Ren Capucao

Ren Capucao is a registered nurse and the inaugural Mellon Race, Place, and Equity fellow at the School of Nursing, where he received his Ph.D. in Nursing with a research focus on the history of nursing and medicine, and completed graduate certificates in American studies and digital humanities. Capucao is also a “triple Hoo,” earning his bachelor’s in history and his master’s in nursing at the University of Virginia. 

He explores the transnational history of Filipino nurses through the critical lens of (dis)ability to illuminate and redress systems of oppression affecting the global nursing profession and health equity. His research examines how Filipino nurses’ capacities from the early 20th century onwards have remained suspended in becoming human under racial capitalism despite nursing’s history as a normative career path. It also considers these nurses’ life-making practices illegible to capitalist exploitation as ways to resist, survive, and reimagine the good life amidst the inescapability of hegemonic forces.

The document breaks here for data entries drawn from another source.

(** * LipReading: the training driver, the video encoder and the character decoder

    A shallow embedding of [src/scripts/train.py] and
    [src/models/lipreader/better_model.py].

    Conventions.
    - Python exceptions are values of [exn]; a call that may raise returns a
      [result].
    - Code that logs or prints runs in the monad [M], which threads the list
      of emitted events next to the result.
    - Functions of other modules ([_util], [_data_loader], [_train], [glob],
      [numpy], [torch], [allennlp]) are Section variables: what the driver
      and the models do with their results is modelled, what they compute is
      left open unless the library documents it.
    - The arithmetic of the Python [float] that steers control flow
      ([train_split]) is a parameter of the driver ([FloatArith]): it is
      given for the doubles of the interpreter ([Double.arith]) and for
      exact rationals ([PyNum.arith]).
    - Tensor elements are of a type with the operations of [Scalar]; where a
      statement needs numbers, they are real numbers, and the arithmetic is
      the exact one, without the rounding of [float32]. *)

From Stdlib Require Import List ZArith QArith Qround Bool Lia Permutation Sorted.
From Stdlib Require Import String Ascii.
From Stdlib Require Import Reals Lra.
From Stdlib Require Import SpecFloat.
From Stdlib Require PrimFloat FloatOps.
From Stdlib Require OrderedTypeEx.
Import ListNotations.
(** * pad-cogs: the database cog and the monster id view

    A shallow embedding of [dbcog/dbcog.py] (the [DBCog] class: readiness
    event, reload gates, background refresh loop, index check, flag merge)
    and of [padinfo/view/id.py] (the [IdView] rows and the evolution list),
    followed by the properties proved about them.

    Python [int] is [Z], [str] is [string] (UTF-8 bytes), [list] is [list],
    [Optional[T]] is [option T], a [dict] used as a map is a [gmap]. *)

From stdpp Require Import gmap strings list fin_maps pretty.
From Stdlib Require Import ZArith Ascii.

Open Scope Z_scope.

#[local] Set Warnings "-register-all".

(* ===================================================================== *)
(** * Part I: the embedding                                               *)
(* ===================================================================== *)

(** ** Python built-ins used by the sources *)

Module Py.

(** [sep.join(parts)] *)
Fixpoint join (sep : string) (parts : list string) : string :=
  match parts with
  | [] => ""
  | [p] => p
  | p :: rest => p +:+ sep +:+ join sep rest
  end.

(** [len(l)] as a Python integer. *)
Definition len {A} (l : list A) : Z := Z.of_nat (length l).

(** The position a slice bound [i] denotes in a sequence of length [n]:
    a negative bound counts from the end, and both ends are clamped. *)
Definition slice_bound (n i : Z) : nat :=
  Z.to_nat (if i <? 0 then Z.max 0 (n + i) else Z.min i n).

(** [l[:i]] *)
Definition slice_to {A} (l : list A) (i : Z) : list A :=
  take (slice_bound (len l) i) l.

(** [l[i:]] *)
Definition slice_from {A} (l : list A) (i : Z) : list A :=
  drop (slice_bound (len l) i) l.

(** [x in l] for a list of strings. *)
Definition str_in (x : string) (l : list string) : bool :=
  existsb (String.eqb x) l.

(** [c.lower()] on the ASCII range; other bytes are left alone. *)
Definition lower_ascii (c : ascii) : ascii :=
  let n := N_of_ascii c in
  if ((65 <=? n) && (n <=? 90))%N then ascii_of_N (n + 32) else c.

(** [s.lower()] *)
Fixpoint lower (s : string) : string :=
  match s with
  | EmptyString => EmptyString
  | String c rest => String (lower_ascii c) (lower rest)
  end.

(** [str(i)] / ["{}".format(i)] for an integer. *)
Definition str_int (i : Z) : string := pretty i.

(** [needle in haystack] for strings. *)
Fixpoint contains (needle haystack : string) : bool :=
  String.prefix needle haystack ||
  match haystack with
  | EmptyString => false
  | String _ rest => contains needle rest
  end.

(** [next(i for i, x in enumerate(l) if p x)]; [None] is StopIteration. *)
Fixpoint first_index {A} (p : A -> bool) (l : list A) : option nat :=
  match l with
  | [] => None
  | x :: rest => if p x then Some 0%nat else S <$> first_index p rest
  end.

End Py.

(** ** The models read by the view ([dbcog.models])

    Only the attributes the view reads. [awakening_name] is the [name] of
    an awakening; the [me_] and [vs_] fields are [monster], [evolution]
    and [alt_monsters] of their classes. *)

Record AwakeningModel := {
  awoken_skill_id : Z;
  awakening_name : string
}.

Record ActiveSkillModel := {
  turn_max : Z;
  turn_min : Z
}.
Lemma layout_naive_ok (df : list row) :
  Forall (fun r => row_naive r = true) df ->
  exists o, layout df = Ok o /\ forall e, o <> ErrorResult e.
Proof.
  intros Hn. unfold layout. destruct df as [ | r0 df0 ].
  - exists NoScheduledTasks. split; [ reflexivity | discriminate ].
  - set (df := r0 :: df0) in *. clearbody df. clear r0 df0.
    assert (Hs : sort_values df = Ok (stable_sort df)).
    { unfold sort_values. pose proof (valid_starts_naive df Hn) as Hv.
      destruct (valid_starts df) as [ | d ds ]; [ reflexivity | ].
      cbn [same_awareness].
      replace (forallb (comparable d) ds) with true; [ reflexivity | ].
      symmetry. apply forallb_forall. intros x Hx. unfold comparable.
      rewrite (Hv d (or_introl eq_refl)), (Hv x (or_intror Hx)). reflexivity. }
    rewrite Hs. cbn [bind].
    assert (Hn' : Forall (fun r => row_naive r = true) (stable_sort df))
      by (eapply Permutation_Forall; [ apply stable_sort_perm | exact Hn ]).
    assert (Hw : exists wdf, with_weeks (stable_sort df) = Ok wdf).
    { unfold with_weeks. pose proof (valid_starts_naive _ Hn') as Hv.
      destruct (valid_starts (stable_sort df)) as [ | d ds ]; [ eauto | ].
      destruct (fold_min_spec ds d) as [Hin _].
      apply Hv in Hin. apply mapM_total. intros r Hr.
      rewrite Forall_forall in Hn'. specialize (Hn' r Hr).
      unfold row_naive in Hn'. apply andb_true_iff in Hn' as [H1 H2].
      destruct (week_or_none_naive _ _ Hin H1) as [sw ->].
      destruct (week_or_none_naive _ _ Hin H2) as [fw ->].
      cbn [bind]. eauto. }
    destruct Hw as [wdf ->]. cbn [bind].
    destruct (filter has_weeks wdf);
      eexists; (split; [ reflexivity | discriminate ]).
Qed.
Lemma error_branch_keeps_previous_index_witness :
  let evs := [AmountStepComplete "10"; ParticipantsStepComplete; Confirm [];
              NewProps (Sample.propsWith None false None 1%nat)] in
  let q := Sample.propsWith None false None 2%nat in
  let c := session Sample.CONST Sample.lib Sample.onyx Sample.fromMenu evs in
  let o := step Sample.CONST Sample.onyx c (NewProps q) in
  (previousStepIndex (state (hooks c)) = 1 /\ currentStepIndex (state (hooks c)) = 2)
  /\ (previousStepIndex (state (hooks (after o))) = 1
      /\ currentStepIndex (state (hooks (after o))) = 0)
  /\ memo_direction (directionMemo (after o)) = Str "out".
Proof.
  cbv zeta.
  destruct (error_branch_keeps_previous_index Sample.CONST Sample.lib Sample.onyx
              Sample.fromMenu
              [AmountStepComplete "10"; ParticipantsStepComplete; Confirm [];
               NewProps (Sample.propsWith None false None 1%nat)]
              (Sample.propsWith None false None 2%nat))
    as (S & P & _ & _ & D); [reflexivity | reflexivity |].
  split; [split; reflexivity |].
  split; [split; [exact P | rewrite S; reflexivity] |].
  rewrite D; [vm_compute; reflexivity | vm_compute; discriminate].
Defined.

(** ** What navigation leaves alone, along a session *)

Section Frame.

Variable CONST : Constants.
Variable lib : Collaborators.
Variable onyx : Ref -> Iou.t.

Lemma settledState_same_props (p : Props) (s : State) :
  settledState onyx p p s = s.
Proof.
  unfold settledState, fallingEdge.
  destruct (JS.truthy (creatingFlag onyx p)); reflexivity.
Qed.

Lemma handle_navigation_frame (p : Props) (s : State) (i : Z) (h : Hooks) :
  Forall (fun ev => touchesIndicesOnly (handle CONST onyx p s ev) h)
    (navigationEvents i).
Proof.
  unfold navigationEvents.
  constructor; [| constructor; [| constructor; [| constructor]]]; unfold handle;
    match goal with |- context [if ?b then _ else _] => destruct b end;
    try apply touchesIndicesOnly_skip.
  - apply navigateToPreviousStep_frame.
  - apply navigateToNextStep_frame.
  - apply navigateToStep_frame.
Qed.

(** C10: each of the three navigation callbacks leaves the amount, the
    participants and the refs as they were and calls nothing but the two
    index setters; and after an event that only navigates, in any
    session, the props, hence the step sequence, the amount and the
    participants are the ones from before the event. *)
Theorem navigation_touches_indices_only
  (p : Props) (s : State) (i : Z) (h : Hooks) (p0 : Props) (evs : list Event) :
  let c := session CONST lib onyx p0 evs in
  touchesIndicesOnly (navigateToStep p s i) h
  /\ touchesIndicesOnly (navigateToPreviousStep s) h
  /\ touchesIndicesOnly (navigateToNextStep p s) h
  /\ Forall (fun ev =>
               let c' := after (step CONST onyx c ev) in
               steps (props c') = steps (props c)
               /\ amount (state (hooks c')) = amount (state (hooks c))
               /\ participants (state (hooks c')) = participants (state (hooks c)))
       (navigationEvents i).
Proof.
  cbv zeta.
  split; [apply navigateToStep_frame |].
  split; [apply navigateToPreviousStep_frame |].
  split; [apply navigateToNextStep_frame |].
  pose proof (session_consistent CONST lib onyx p0 evs) as I.
  set (c := session CONST lib onyx p0 evs) in *.
  pose proof (handle_navigation_frame (props c) (state (hooks c)) i (hooks c)) as F.
  rewrite Forall_forall in F. apply Forall_forall. intros ev IN.
  destruct (step_run CONST onyx c ev I) as (P & H & _).
  destruct (F ev IN) as (A & B & _).
  assert (E : match ev with NewProps q => q | _ => props c end = props c).
  { unfold navigationEvents in IN. cbn in IN.
    destruct IN as [<- | [<- | [<- | []]]]; reflexivity. }
  rewrite E in P, H. rewrite P, H. cbn [state].
  rewrite settledState_same_props. auto.
Qed.

End Frame.

(** ** The range of the current step index *)

Section IndexRange.

Variable CONST : Constants.
Variable lib : Collaborators.
Variable onyx : Ref -> Iou.t.

(** [navigateToNextStep] and [navigateToPreviousStep] keep the current
    index inside the step sequence. *)
Lemma navigateToNextStep_in_range (p : Props) (s : State) (h : Hooks) :
  currentStepIndex (state h) = currentStepIndex s ->
  0 <= currentStepIndex s < len (steps p) ->
  0 <= currentStepIndex (state (hooksAfter (navigateToNextStep p s) h))
    < len (steps p).
Proof.
  intros E B. unfold hooksAfter. rewrite navigateToNextStep_run.
  destruct (Z.geb_spec (currentStepIndex s) (len (steps p) - 1)); cbn; [lia |].
  destruct (previousStepIndex s =? len (steps p) - 1); lia.
Qed.

Lemma navigateToPreviousStep_in_range (p : Props) (s : State) (h : Hooks) :
  currentStepIndex (state h) = currentStepIndex s ->
  0 <= currentStepIndex s < len (steps p) ->
  0 <= currentStepIndex (state (hooksAfter (navigateToPreviousStep s) h))
    < len (steps p).
Proof.
  intros E B. unfold hooksAfter. rewrite navigateToPreviousStep_run.
  destruct (Z.leb_spec (currentStepIndex s) 0); cbn; lia.
Qed.

(** [navigateToStep] keeps it between 0 and the length, the length
    included. *)
Lemma navigateToStep_up_to_length (p : Props) (s : State) (i : Z) (h : Hooks) :
  0 <= currentStepIndex (state h) <= len (steps p) ->
  0 <= currentStepIndex (state (hooksAfter (navigateToStep p s i) h))
    <= len (steps p).
Proof.
  intros B. unfold hooksAfter. rewrite navigateToStep_run.
  destruct (Z.ltb_spec i 0); destruct (Z.gtb_spec i (len (steps p)));
    destruct (currentStepIndex s =? i); cbn; lia.
Qed.

Lemma handle_up_to_length (p : Props) (ev : Event) (h : Hooks) :
  0 <= currentStepIndex (state h) <= len (steps p) ->
  0 <= currentStepIndex (state (hooksAfter (handle CONST onyx p (state h) ev) h))
    <= len (steps p).
Proof.
  intros B. pose proof (steps_length p) as L.
  destruct ev; unfold handle;
    try match goal with |- context [if ?b then _ else _] => destruct b end;
    try exact B.
  - unfold hooksAfter. rewrite navigateToPreviousStep_run.
    destruct (Z.leb_spec (currentStepIndex (state h)) 0); cbn; lia.
  - erewrite hooksAfter_bind by reflexivity. unfold hooksAfter.
    rewrite navigateToNextStep_run.
    destruct (Z.geb_spec (currentStepIndex (state h)) (len (steps p) - 1));
      cbn; [lia |].
    destruct (previousStepIndex (state h) =? len (steps p) - 1); lia.
  - unfold hooksAfter. rewrite navigateToNextStep_run.
    destruct (Z.geb_spec (currentStepIndex (state h)) (len (steps p) - 1));
      cbn; [lia |].
    destruct (previousStepIndex (state h) =? len (steps p) - 1); lia.
  - rewrite hooksAfter_then_call, createTransaction_hooks. exact B.
  - rewrite hooksAfter_then_call, sendMoney_hooks. exact B.
  - apply navigateToStep_up_to_length, B.
Qed.

Lemma final_up_to_length (p0 : Props) (evs : list Event) :
  keepsSteps p0 evs ->
  forall c,
    consistent onyx c ->
    steps (props c) = steps p0 ->
    0 <= currentStepIndex (state (hooks c)) <= len (steps p0) ->
    0 <= currentStepIndex (state (hooks (final CONST onyx c evs)))
      <= len (steps p0).
Proof.
  induction 1 as [| ev evs K _ IH]; intros c I S B; [exact B |].
  unfold final in *. cbn [run].
  specialize (IH (after (step CONST onyx c ev))).
  destruct (run CONST onyx (after (step CONST onyx c ev)) evs) as [c' os].
  cbn [fst] in *.
  destruct (step_run CONST onyx c ev I) as (P & H & _ & _ & _ & I').
  apply IH; [exact I' | |].
  - rewrite P. destruct ev; assumption.
  - rewrite H. cbn [state].
    rewrite <- S in B |- *.
    pose proof (handle_up_to_length (props c) ev (hooks c) B) as B'.
    unfold settledState. destruct (_ && _); cbn; lia.
Qed.

(** In a session whose step sequence stays the same, the current index
    is never below 0 and never above the length of the step sequence. *)
Lemma session_index_up_to_length (p0 : Props) (evs : list Event) :
  keepsSteps p0 evs ->
  0 <= currentStepIndex (state (hooks (session CONST lib onyx p0 evs)))
    <= len (steps p0).
Proof.
  intros K. pose proof (steps_length p0).
  destruct (mount_consistent CONST lib onyx p0) as (I & _ & P & S).
  apply (final_up_to_length p0 evs K); [exact I | rewrite P; reflexivity |].
  rewrite S. cbn. lia.
Qed.

End IndexRange.

(** C1, on the two-step wizard: the user enters an amount, which shows the
    confirm step, and the confirm page calls [navigateToStep(2)]. The
    current step index is then 2, the length of the step sequence, and no
    step is shown. *)
Theorem index_reaches_length_of_steps :
  let c := session Sample.CONST Sample.lib Sample.onyx Sample.fromChat
             [AmountStepComplete "10"; ConfirmNavigateToStep 2] in
  len (steps (props c)) = 2
  /\ currentStepIndex (state (hooks c)) = 2
  /\ currentStep (props c) (state (hooks c)) = None.
Proof. vm_compute. repeat split. Qed.

(** ** Submission *)

Section Submission.

Variable CONST : Constants.
Variable onyx : Ref -> Iou.t.

(** X24: what [createTransaction] does, for every draft: without a comment it
    throws before it calls anything; with a comment it returns after
    exactly one call and changes no hook cell. The call is [splitBill]
    when the request has multiple participants and the report id of the
    route passes the number test; it is [splitBillAndOpenReport] when the
    request has multiple participants and the id does not pass; it is
    [requestMoney], on the report of the props and for the first selected
    participant, when the request has a single participant. *)
Theorem createTransaction_outcome
  (p : Props) (s : State) (selected : list Participant.t) (h : Hooks) :
  let reportID := JS.getOr (route_params_reportID p) "" in
  let currency := Iou.selectedCurrencyCode (iouOf onyx p) in
  match Iou.comment (iouOf onyx p) with
  | None =>
      createTransaction CONST onyx p s selected h = (Throw trimOfUndefined, h, [])
  | Some text =>
      exists c,
        createTransaction CONST onyx p s selected h = (Normal tt, h, [c])
        /\ match c with
           | SplitBill sel login a com cur locale rid =>
               hasMultipleParticipants p = true
               /\ REGEX_NUMBER_test CONST reportID = true
               /\ sel = selected /\ login = currentUser_login p /\ a = amount s
               /\ com = JS.trim text /\ cur = currency /\ locale = preferredLocale p
               /\ rid = reportID
           | SplitBillAndOpenReport sel login a com cur locale =>
               hasMultipleParticipants p = true
               /\ REGEX_NUMBER_test CONST reportID = false
               /\ sel = selected /\ login = currentUser_login p /\ a = amount s
               /\ com = JS.trim text /\ cur = currency /\ locale = preferredLocale p
           | RequestMoney r a cur login participant com =>
               hasMultipleParticipants p = false
               /\ r = report p
               /\ a = JS.Math_round (JS.mulString (amount s) 100)
               /\ cur = currency /\ login = currentUser_login p
               /\ participant = at_index selected 0
               /\ com = JS.trim text
           | _ => False
           end
  end.
Proof.
  cbv zeta. unfold createTransaction, bind, trimOf.
  destruct (Iou.comment (iouOf onyx p)) as [text |]; [| reflexivity].
  destruct (hasMultipleParticipants p);
    [destruct (REGEX_NUMBER_test CONST _) eqn:T |];
    cbn; eexists; (split; [reflexivity |]); cbn; rewrite ?T; repeat split.
Qed.

(** X25: what [sendMoney] does, for every draft and every payment type:
    without a comment it throws before it calls anything, whatever the
    type; with a comment it returns and changes no hook cell, after
    exactly one call, of the rail of the type and for the participant at
    index 0, when the type is one of the three it knows, and after no
    call otherwise. *)
Theorem sendMoney_outcome
  (p : Props) (s : State) (paymentMethodType : string) (h : Hooks) :
  match Iou.comment (iouOf onyx p) with
  | None =>
      sendMoney CONST onyx p s paymentMethodType h = (Throw trimOfUndefined, h, [])
  | Some text =>
      let expected (r : Report.t) (a : JS.Number) (cur : option string)
            (com login : string) (participant : option Participant.t) : Prop :=
        r = report p
        /\ a = JS.Math_round (JS.mulString (amount s) 100)
        /\ cur = Iou.selectedCurrencyCode (iouOf onyx p)
        /\ com = JS.trim text
        /\ login = currentUser_login p
        /\ participant = at_index (participants s) 0 in
      if recognized CONST paymentMethodType
      then exists c,
             sendMoney CONST onyx p s paymentMethodType h = (Normal tt, h, [c])
             /\ match c with
                | SendMoneyElsewhere r a cur com login participant =>
                    paymentMethodType = IOU_PAYMENT_TYPE_ELSEWHERE CONST
                    /\ expected r a cur com login participant
                | SendMoneyViaPaypal r a cur com login participant =>
                    paymentMethodType = IOU_PAYMENT_TYPE_PAYPAL_ME CONST
                    /\ expected r a cur com login participant
                | SendMoneyWithWallet r a cur com login participant =>
                    paymentMethodType = IOU_PAYMENT_TYPE_EXPENSIFY CONST
                    /\ expected r a cur com login participant
                | _ => False
                end
      else sendMoney CONST onyx p s paymentMethodType h = (Normal tt, h, [])
  end.
Proof.
  unfold recognized, sendMoney, bind, trimOf.
  destruct (Iou.comment (iouOf onyx p)) as [text |]; [| reflexivity].
  cbv zeta.
  destruct (String.eqb_spec paymentMethodType (IOU_PAYMENT_TYPE_ELSEWHERE CONST));
    [| destruct (String.eqb_spec paymentMethodType (IOU_PAYMENT_TYPE_PAYPAL_ME CONST));
       [| destruct (String.eqb_spec paymentMethodType
                      (IOU_PAYMENT_TYPE_EXPENSIFY CONST))]];
    cbn; try reflexivity; eexists; (split; [reflexivity |]);
    cbn; repeat split; assumption.
Qed.
(** * Inkwell Haven: the content store (server/storage.ts over shared/schema.ts)

    A shallow embedding of [DatabaseStorage] and of the tables it runs on.

    - A table is the list of its rows, in insertion order.
    - A column that may hold SQL NULL is an [option]; a property of a
      TypeScript object that may be left out ([undefined]) is a [field].
    - A [string] stands for a text that Postgres takes (one without a NUL
      character), a [Z] for a JavaScript number that is an integer.
    - [gen_random_uuid()], [now()] and [new Date()] read the [World]: it
      carries the database, a clock and the supply of generated ids.  The
      server and the database read the same clock, and it stands still
      while one operation runs.
    - A statement that breaks a primary-key or foreign-key constraint of
      the schema throws, and so does one that hands an [integer] column a
      number outside int4; what was written before the throw stays written
      (the store opens no transaction). *)

From Stdlib Require Import List String ZArith Bool Arith Lia.
From Stdlib Require Import Sorted Permutation DecimalString.
Import ListNotations.

Local Open Scope string_scope.
Local Open Scope Z_scope.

From 2018–2019, Capucao was the project director for a Virginia Humanities grant awarded to the Philippine Nurses Association of Virginia to create a public exhibition on the history of Filipino nurses in the Commonwealth. He was recently a 2022–2023 US Fulbright scholar at the University of the Philippines College of Nursing, where he co-authored Raising Standards, Saving Lives: The History of UP Nursing.